In general, new libraries that parse in older versions of the specifications should also come with a well-defined mechanism to detect whether the feature is present, to make it easy for library and framework vendors, as well as the general public, to opt their users into the new features where appropriate.
Even if a fully backwards-compatible shim cannot be provided, it is still useful to provide a partial implementation together with a feature detection mechanism. At the very least, error-checking shims can be useful, so language users can easily understand the interface to the proposed library.
Does the Proposal Change any Existing Semantics?

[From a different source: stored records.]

(* ===== verification/RaftLog.v ===== *)
(** * RaftLog: the in-memory log of a Raft peer

    Models [raft/log.go].  The log keeps the entries after the last snapshot;
    [realIdx] maps a log index to a position of [entries], [-1] standing for an
    index covered by the snapshot. *)

From stdpp Require Import base option list tactics.
From S2P Require Import Prelude.
From S2P Require Import Eraftpb.
From S2P Require Import RaftStorage.

Record RaftLog (S : Type) := mkRaftLog {
  l_storage : S;
  l_committed : Z;
  l_applied : Z;
  l_stabled : Z;
  l_entries : list Entry;
  l_pendingSnapshot : option Snapshot;
  l_lastIdxOfSnapshot : Z;
  l_lastTermOfSnapshot : Z;
}.
Arguments mkRaftLog {S}.
Arguments l_storage {S}.
Arguments l_committed {S}.
Arguments l_applied {S}.
Arguments l_stabled {S}.
Arguments l_entries {S}.
Arguments l_pendingSnapshot {S}.
Arguments l_lastIdxOfSnapshot {S}.
Arguments l_lastTermOfSnapshot {S}.
#[export] Instance set_l_storage {S} : Setter (@l_storage S) := fun g l =>
  mkRaftLog (g (l_storage l)) (l_committed l) (l_applied l) (l_stabled l) (l_entries l) (l_pendingSnapshot l) (l_lastIdxOfSnapshot l) (l_lastTermOfSnapshot l).
#[export] Instance set_l_committed {S} : Setter (@l_committed S) := fun g l =>
  mkRaftLog (l_storage l) (g (l_committed l)) (l_applied l) (l_stabled l) (l_entries l) (l_pendingSnapshot l) (l_lastIdxOfSnapshot l) (l_lastTermOfSnapshot l).
#[export] Instance set_l_applied {S} : Setter (@l_applied S) := fun g l =>
  mkRaftLog (l_storage l) (l_committed l) (g (l_applied l)) (l_stabled l) (l_entries l) (l_pendingSnapshot l) (l_lastIdxOfSnapshot l) (l_lastTermOfSnapshot l).
#[export] Instance set_l_stabled {S} : Setter (@l_stabled S) := fun g l =>
  mkRaftLog (l_storage l) (l_committed l) (l_applied l) (g (l_stabled l)) (l_entries l) (l_pendingSnapshot l) (l_lastIdxOfSnapshot l) (l_lastTermOfSnapshot l).
#[export] Instance set_l_entries {S} : Setter (@l_entries S) := fun g l =>
  mkRaftLog (l_storage l) (l_committed l) (l_applied l) (l_stabled l) (g (l_entries l)) (l_pendingSnapshot l) (l_lastIdxOfSnapshot l) (l_lastTermOfSnapshot l).
#[export] Instance set_l_pendingSnapshot {S} : Setter (@l_pendingSnapshot S) := fun g l =>
  mkRaftLog (l_storage l) (l_committed l) (l_applied l) (l_stabled l) (l_entries l) (g (l_pendingSnapshot l)) (l_lastIdxOfSnapshot l) (l_lastTermOfSnapshot l).
#[export] Instance set_l_lastIdxOfSnapshot {S} : Setter (@l_lastIdxOfSnapshot S) := fun g l =>
  mkRaftLog (l_storage l) (l_committed l) (l_applied l) (l_stabled l) (l_entries l) (l_pendingSnapshot l) (g (l_lastIdxOfSnapshot l)) (l_lastTermOfSnapshot l).
#[export] Instance set_l_lastTermOfSnapshot {S} : Setter (@l_lastTermOfSnapshot S) := fun g l =>
  mkRaftLog (l_storage l) (l_committed l) (l_applied l) (l_stabled l) (l_entries l) (l_pendingSnapshot l) (l_lastIdxOfSnapshot l) (g (l_lastTermOfSnapshot l)).
#[export] Hint Unfold set_l_storage set_l_committed set_l_applied set_l_stabled
  set_l_entries set_l_pendingSnapshot set_l_lastIdxOfSnapshot
  set_l_lastTermOfSnapshot : setters.

Section RaftLog.
Context {S : Type} `{Storage S}.

(** [newLog] recovers the log from the storage; a storage error panics. *)
Definition newLog (storage : S) : outcome error (RaftLog S) :=
  let! firstIdx := must (st_FirstIndex storage) in
  let! lastIdx := must (st_LastIndex storage) in
  let! entries := must (st_Entries storage firstIdx (lastIdx ⊞ 1)) in
  let! lastTerm := ignore_err 0 (st_Term storage (firstIdx ⊟ 1)) in
  let! (initState, _) := must (st_InitialState storage) in
  Ret (mkRaftLog storage (hs_Commit initState) (firstIdx ⊟ 1) lastIdx entries None
         (firstIdx ⊟ 1) lastTerm).

Definition LastIndex (l : RaftLog S) : Z :=
  match list.last (l_entries l) with
  | None => l_lastIdxOfSnapshot l
  | Some e => e_Index e
  end.

Definition realIdx (l : RaftLog S) (logicalIdx : Z) : outcome error Z :=
  if logicalIdx <=? l_lastIdxOfSnapshot l then Ret (-1) else
  let realIdx := logicalIdx ⊟ l_lastIdxOfSnapshot l ⊟ 1 in
  if realIdx >=? len (l_entries l) then Panic
  else Ret realIdx.

Definition Term (l : RaftLog S) (i : Z) : outcome error Z :=
  let! realIdx := realIdx l i in
  if realIdx =? -1 then Ret (l_lastTermOfSnapshot l) else
  let! e := index (l_entries l) realIdx in
  Ret (e_Term e).

Definition maybeCompact (l : RaftLog S) : outcome error (RaftLog S) :=
  let lastSnapIdx := l_lastIdxOfSnapshot l in
  let! storageFirstIdx := must (st_FirstIndex (l_storage l)) in
  if lastSnapIdx <? storageFirstIdx ⊟ 1 then
    let! t := Term l (storageFirstIdx ⊟ 1) in
    let! i := realIdx l storageFirstIdx in
    let! entries := slice_from (l_entries l) i in
    Ret (l <| l_lastTermOfSnapshot := t |>
           <| l_entries := entries |>
           <| l_lastIdxOfSnapshot := storageFirstIdx ⊟ 1 |>)
  else Ret l.

Definition hasUnstableEnts (l : RaftLog S) : bool :=
  l_stabled l <? LastIndex l.

(** [for ; idx <= hi; idx++ { ents = append(ents, entries[idx]) }]. *)
Fixpoint collect (entries : list Entry) (idx : Z) (n : nat)
    : outcome error (list Entry) :=
  match n with
  | O => Ret []
  | Datatypes.S n' =>
      let! e := index entries idx in
      let! rest := collect entries (idx + 1) n' in
      Ret (e :: rest)
  end.

Definition unstableEntries (l : RaftLog S) : outcome error (list Entry) :=
  let! a := realIdx l (l_stabled l) in
  let! b := realIdx l (LastIndex l) in
  collect (l_entries l) (a + 1) (Z.to_nat (b - a)).

Definition hasNextEnts (l : RaftLog S) : outcome error bool :=
  let! appliedIdx := realIdx l (l_applied l) in
  let! commitIdx := realIdx l (l_committed l) in
  Ret (appliedIdx <? commitIdx).

Definition nextEnts (l : RaftLog S) : outcome error (list Entry) :=
  let! appliedIdx := realIdx l (l_applied l) in
  let! commitIdx := realIdx l (l_committed l) in
  collect (l_entries l) (appliedIdx + 1) (Z.to_nat (commitIdx - appliedIdx)).

Definition AppendEntry (l : RaftLog S) (entry : Entry) : RaftLog S :=
  l <| l_entries := l_entries l ++ [entry] |>.

End RaftLog.

(** ** The shape of a log *)

(** The entries are consecutive from the one after the snapshot, and the next
    index still fits a [uint64]. *)
Record log_shape {S} (l : RaftLog S) : Prop := {
  ls_snap : 0 <= l_lastIdxOfSnapshot l;
  ls_contig : contiguous (l_lastIdxOfSnapshot l + 1) (l_entries l);
  ls_room : l_lastIdxOfSnapshot l + len (l_entries l) + 1 < two64;
}.

(** The order of the picture at the top of [raft/log.go]:
    snapshot <= applied <= committed <= last, and snapshot <= stabled <= last. *)
Record log_wf {S} (l : RaftLog S) : Prop := {
  lw_shape : log_shape l;
  lw_applied : l_lastIdxOfSnapshot l <= l_applied l <= l_committed l;
  lw_committed : l_committed l <= LastIndex l;
  lw_stabled : l_lastIdxOfSnapshot l <= l_stabled l <= LastIndex l;
}.

Section RaftLogFacts.
Context {S : Type} `{Storage S}.
Implicit Type l : RaftLog S.

Lemma LastIndex_shape l :
  log_shape l -> LastIndex l = l_lastIdxOfSnapshot l + len (l_entries l).
Proof.
  intros [Hs Hc _]. unfold LastIndex.
  destruct (list.last (l_entries l)) as [e|] eqn:He.
  - rewrite last_lookup in He. apply lookup_lt_Some in He as Hlt.
    apply Hc in He as ->. unfold len. lia.
  - apply last_None in He as ->. rewrite len_nil. lia.
Qed.

Lemma LastIndex_ge l : log_shape l -> l_lastIdxOfSnapshot l <= LastIndex l.
Proof. intros Hs. rewrite LastIndex_shape by done. pose proof (len_nonneg (l_entries l)). lia. Qed.

Lemma realIdx_snap l i : i <= l_lastIdxOfSnapshot l -> realIdx l i = Ret (-1).
Proof. intros. unfold realIdx. zcmp; done || lia. Qed.

Lemma realIdx_in l i :
  log_shape l -> l_lastIdxOfSnapshot l < i <= LastIndex l ->
  realIdx l i = Ret (i - l_lastIdxOfSnapshot l - 1).
Proof.
  intros Hl Hi. pose proof (LastIndex_shape l Hl) as HL. destruct Hl as [Hs _ Hr].
  unfold realIdx. rewrite !u64_sub_small.
  2-3: rewrite ?u64_sub_small; unfold is_u64 in *; lia.
  zcmp; lia || done.
Qed.

(** [realIdx] at or after the snapshot, as one formula. *)
Lemma realIdx_ok l i :
  log_shape l -> l_lastIdxOfSnapshot l <= i <= LastIndex l ->
  realIdx l i = Ret (i - l_lastIdxOfSnapshot l - 1).
Proof.
  intros Hl Hi. destruct (Z.eq_dec i (l_lastIdxOfSnapshot l)) as [->|].
  - rewrite realIdx_snap by lia. f_equal. lia.
  - apply realIdx_in; [done|lia].
Qed.

Lemma realIdx_beyond l i :
  log_shape l -> LastIndex l < i < two64 -> realIdx l i = Panic.
Proof.
  intros Hl Hi. pose proof (LastIndex_shape l Hl) as HL. destruct Hl as [Hs _ Hr].
  pose proof (len_nonneg (l_entries l)).
  unfold realIdx. rewrite !u64_sub_small.
  2-3: rewrite ?u64_sub_small; unfold is_u64 in *; lia.
  zcmp; lia || done.
Qed.

(** The entry stored at log index [i]. *)
Definition entry_at (l : RaftLog S) (i : Z) : option Entry :=
  if i <=? l_lastIdxOfSnapshot l then None
  else l_entries l !! Z.to_nat (i - l_lastIdxOfSnapshot l - 1).

Lemma entry_at_total l i :
  log_shape l -> l_lastIdxOfSnapshot l < i <= LastIndex l ->
  exists e, entry_at l i = Some e /\ e_Index e = i.
Proof.
  intros Hl Hi. rewrite LastIndex_shape in Hi by done. unfold entry_at. zcmp; [lia|].
  destruct (index_total (E:=error) (l_entries l) (i - l_lastIdxOfSnapshot l - 1))
    as (e & _ & He); [lia|].
  exists e. split; [done|]. apply (ls_contig l Hl) in He. lia.
Qed.

Lemma index_realIdx l i e :
  log_shape l -> entry_at l i = Some e ->
  index (E:=error) (l_entries l) (i - l_lastIdxOfSnapshot l - 1) = Ret e.
Proof.
  intros Hl. unfold entry_at. zcmp; [done|]. intros He.
  apply index_lookup; [lia|done].
Qed.

Lemma Term_snap l i : i <= l_lastIdxOfSnapshot l -> Term l i = Ret (l_lastTermOfSnapshot l).
Proof. intros. unfold Term. by rewrite realIdx_snap. Qed.

Lemma Term_at l i e :
  log_shape l -> i <= LastIndex l -> entry_at l i = Some e -> Term l i = Ret (e_Term e).
Proof.
  intros Hl Hi He. assert (l_lastIdxOfSnapshot l < i).
  { unfold entry_at in He. zcmp_in He; [done|lia]. }
  unfold Term. rewrite realIdx_in by (done || lia).
  zcmp; [lia|]. by rewrite (index_realIdx l i e).
Qed.

Lemma Term_total l i : log_shape l -> i <= LastIndex l -> exists t, Term l i = Ret t.
Proof.
  intros Hl Hi. destruct (Z.le_gt_cases i (l_lastIdxOfSnapshot l)).
  - eexists. by apply Term_snap.
  - destruct (entry_at_total l i) as (e & He & _); [done|lia|].
    eexists. by apply Term_at.
Qed.

Lemma collect_ok (es : list Entry) i n :
  0 <= i -> i + Z.of_nat n <= len es ->
  collect es i n = Ret (take n (drop (Z.to_nat i) es)).
Proof.
  revert i. induction n as [|n IH]; intros i Hi Hn; simpl; [done|].
  destruct (index_total (E:=error) es i) as (e & -> & He); [lia|].
  rewrite IH by lia. f_equal.
  rewrite (drop_S _ _ _ He). simpl. do 3 f_equal. lia.
Qed.

(** The unstable entries are the entries after [stabled]. *)
Lemma unstableEntries_ok l :
  log_wf l ->
  unstableEntries l
  = Ret (drop (Z.to_nat (l_stabled l - l_lastIdxOfSnapshot l)) (l_entries l)).
Proof.
  intros [Hl _ _ Hst]. pose proof (LastIndex_shape l Hl) as HL.
  pose proof (LastIndex_ge l Hl).
  unfold unstableEntries. rewrite !realIdx_ok by (done || lia).
  rewrite collect_ok by lia. f_equal.
  rewrite take_ge.
  - f_equal. lia.
  - rewrite length_drop. unfold len in HL. lia.
Qed.

(** The entries to apply next are those after [applied] up to [committed]. *)
Lemma nextEnts_ok l :
  log_wf l ->
  nextEnts l
  = Ret (take (Z.to_nat (l_committed l - l_applied l))
           (drop (Z.to_nat (l_applied l - l_lastIdxOfSnapshot l)) (l_entries l))).
Proof.
  intros [Hl Ha Hc _]. pose proof (LastIndex_shape l Hl) as HL.
  unfold nextEnts. rewrite !realIdx_ok by (done || lia).
  rewrite collect_ok by lia. do 2 f_equal; [lia|]. f_equal. lia.
Qed.

Lemma hasNextEnts_ok l :
  log_wf l -> hasNextEnts l = Ret (l_applied l <? l_committed l).
Proof.
  intros [Hl Ha Hc _]. unfold hasNextEnts.
  rewrite !realIdx_ok by (done || lia). f_equal. zcmp; lia || done.
Qed.

End RaftLogFacts.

In some cases, the proposal unavoidably changes existing semantics. For example, ES5 changed the semantics of an indirect call to eval (a call to an alias to eval, such as x = eval; x('some code') to use the global environment for the evaluated code. In ES3, indirect calls to eval behaved the same as direct calls to eval.
These cases are rare, and in most cases, require an explicit opt-in (such as the directive "use strict";).
When such changes are made, especially when they do not require an opt-in, they should be explicitly called out in the proposal to gather feedback about their likely impact on existing code. Even when they require an opt-in, information about the frequency of their use could be useful to assess the difficulty of opting in.
Since these opt-ins often enable new features as well as changing existing semantics, understanding the impact of the opt-in on existing code would help language users assess their overall utility and timeframe for adoption. This information could also help drive these decisions.